*What this task involves*. Copy each line of the entries that contains the word "number".

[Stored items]
(** * Simple Stream Dashboard (app.py): a shallow embedding and its properties

    The script [app.py] is a Streamlit page that is re-run from top to bottom
    on every refresh or user interaction (one "pass").  It keeps pandas
    DataFrames: the rows of the simulated live feed, of an uploaded CSV file,
    or of a generated sample.

    The embedding follows the script:
    - a pandas DataFrame is a list of column names and a list of labelled
      rows, a row being a dictionary from column names to cells;
    - a float is an IEEE-754 binary64 number ([spec_float] of the Standard
      Library, precision 53, exponent bound 1024);
    - a Timestamp is an integer count of nanoseconds since the epoch;
    - the script runs in a monad that threads the state of the outside
      world (clock and random source), a heap of DataFrame objects (so that
      aliasing and in-place column assignment are visible), Streamlit's
      [session_state], and the list of widgets rendered so far, and that can
      raise Python exceptions.

    Left out: the page configuration and the style sheet (lines 16-30), and
    the bounds of int64 and of Timestamps (integers are unbounded here). *)

From Stdlib Require Import ZArith QArith Qabs Lia Lqa List Ascii String DecimalString.
From Stdlib Require Import SpecFloat PrimFloat FloatOps.
From stdpp Require Import base option list sorting gmap strings.

Local Open Scope string_scope.
Local Open Scope Z_scope.
Local Open Scope list_scope.

(** ** Floats: binary64 *)

Definition prec : Z := 53.
Definition emax : Z := 1024.

Definition float : Type := spec_float.
Definition fadd : float -> float -> float := SFadd prec emax.
Definition fmul : float -> float -> float := SFmul prec emax.
Definition fdiv : float -> float -> float := SFdiv prec emax.
Definition fltb : float -> float -> bool := SFltb.
Definition fleb : float -> float -> bool := SFleb.

(** [float(z)] for a Python int [z]: the nearest binary64 number. *)
Definition float_of_Z (z : Z) : float := binary_normalize prec emax z 0 false.

Definition is_nan (x : float) : bool :=
  match x with S754_nan => true | _ => false end.

(** The literals [100.0] and [0.1] of [generate_live_rows]. *)
Definition f100 : float := float_of_Z 100.
Definition f0_1 : float := S754_finite false 7205759403792794 (-56).

(** ** Cells, rows and DataFrames *)

Inductive cell : Type :=
| CStr (s : string)      (* a Python str *)
| CFloat (x : float)     (* a float64; [S754_nan] is pandas' missing value NaN *)
| CInt (z : Z)           (* an int64 *)
| CTime (t : Z)          (* a Timestamp: nanoseconds since the epoch *)
| CNaT.                  (* the missing Timestamp *)

Definition NaN : cell := CFloat S754_nan.

Abbreviation row := (gmap string cell).

(** A DataFrame: the column names in order, and the rows in order, each with
    its index label. *)
Record DataFrame : Type := mkDF {
  columns : list string;
  rows : list (nat * row)
}.

(** [pd.DataFrame()] *)
Definition empty_frame : DataFrame := mkDF [] [].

*Solution below*.
    - a float is an IEEE-754 binary64 number ([spec_float] of the Standard
(** [float(z)] for a Python int [z]: the nearest binary64 number. *)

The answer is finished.